WORK ORDER:
Transcribe, verbatim, every line from the start of the entries through the line that contains "bie_offset : N;"; include both boundary lines and omit all others.

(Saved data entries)

□ □ □ □

(* ===== verification/BlobStore.v ===== *)
(** * BlobStore: the content-addressed blob pack

    [server/src/blob_store/mod.rs]. Two append-only files, [blobs.pack] with the
    records and [blobs.idx] with fixed-size index entries, and the in-memory index
    built from the latter. A file is the list of its bytes; the operating system is
    assumed to perform the writes it is given, and preads may be short. *)

From S2P Require Import Prelude Bytes External.

Open Scope N_scope.

Definition BLOB_MAGIC : N := 0x42534C42.
Definition BLOB_VERSION : N := 1.

Inductive BlobCodec : Type := CodecNone | CodecZstd.

#[export] Instance BlobCodec_eq_dec : EqDecision BlobCodec.
Proof. solve_decision. Defined.

(** [codec as u16]. *)
Definition codec_u16 (c : BlobCodec) : N :=
  match c with CodecNone => 0 | CodecZstd => 1 end.

(** [match codec_raw]. *)
Definition codec_of_u16 (n : N) : result StoreError BlobCodec :=
  if n =? 0 then Ok CodecNone
  else if n =? 1 then Ok CodecZstd
  else Err (Corrupt ($"unknown blob codec")).

Record BlobIndexEntry : Type := mkBlobIndexEntry {
  bie_offset : N;
  bie_raw_len : N;
  bie_stored_len : N;
  bie_codec : BlobCodec
}.

(** [struct BlobStore]: the contents of the two files and the index. *)
Record BlobStore : Type := mkBlobStore {
  bs_pack : bytes;
  bs_idx : bytes;
  bs_index : gmap bytes BlobIndexEntry
}.

Record BlobStoreStats : Type := mkBlobStoreStats {
  bss_blobs_total : N;
  bss_pack_bytes : N;
  bss_idx_bytes : N
}.

Definition ENTRY_SIZE : N := 32 + 8 + 4 + 4 + 2 + 2.
Definition HEADER_SIZE : N := 4 + 2 + 2 + 4 + 4 + 32.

□ □ □ □

WRITTEN REPLY:
(* ===== verification/BlobStore.v ===== *)
(** * BlobStore: the content-addressed blob pack

    [server/src/blob_store/mod.rs]. Two append-only files, [blobs.pack] with the
    records and [blobs.idx] with fixed-size index entries, and the in-memory index
    built from the latter. A file is the list of its bytes; the operating system is
    assumed to perform the writes it is given, and preads may be short. *)

From S2P Require Import Prelude Bytes External.

Open Scope N_scope.

Definition BLOB_MAGIC : N := 0x42534C42.
Definition BLOB_VERSION : N := 1.

Inductive BlobCodec : Type := CodecNone | CodecZstd.

#[export] Instance BlobCodec_eq_dec : EqDecision BlobCodec.
Proof. solve_decision. Defined.

(** [codec as u16]. *)
Definition codec_u16 (c : BlobCodec) : N :=
  match c with CodecNone => 0 | CodecZstd => 1 end.

(** [match codec_raw]. *)
Definition codec_of_u16 (n : N) : result StoreError BlobCodec :=
  if n =? 0 then Ok CodecNone
  else if n =? 1 then Ok CodecZstd
  else Err (Corrupt ($"unknown blob codec")).

Record BlobIndexEntry : Type := mkBlobIndexEntry {
  bie_offset : N;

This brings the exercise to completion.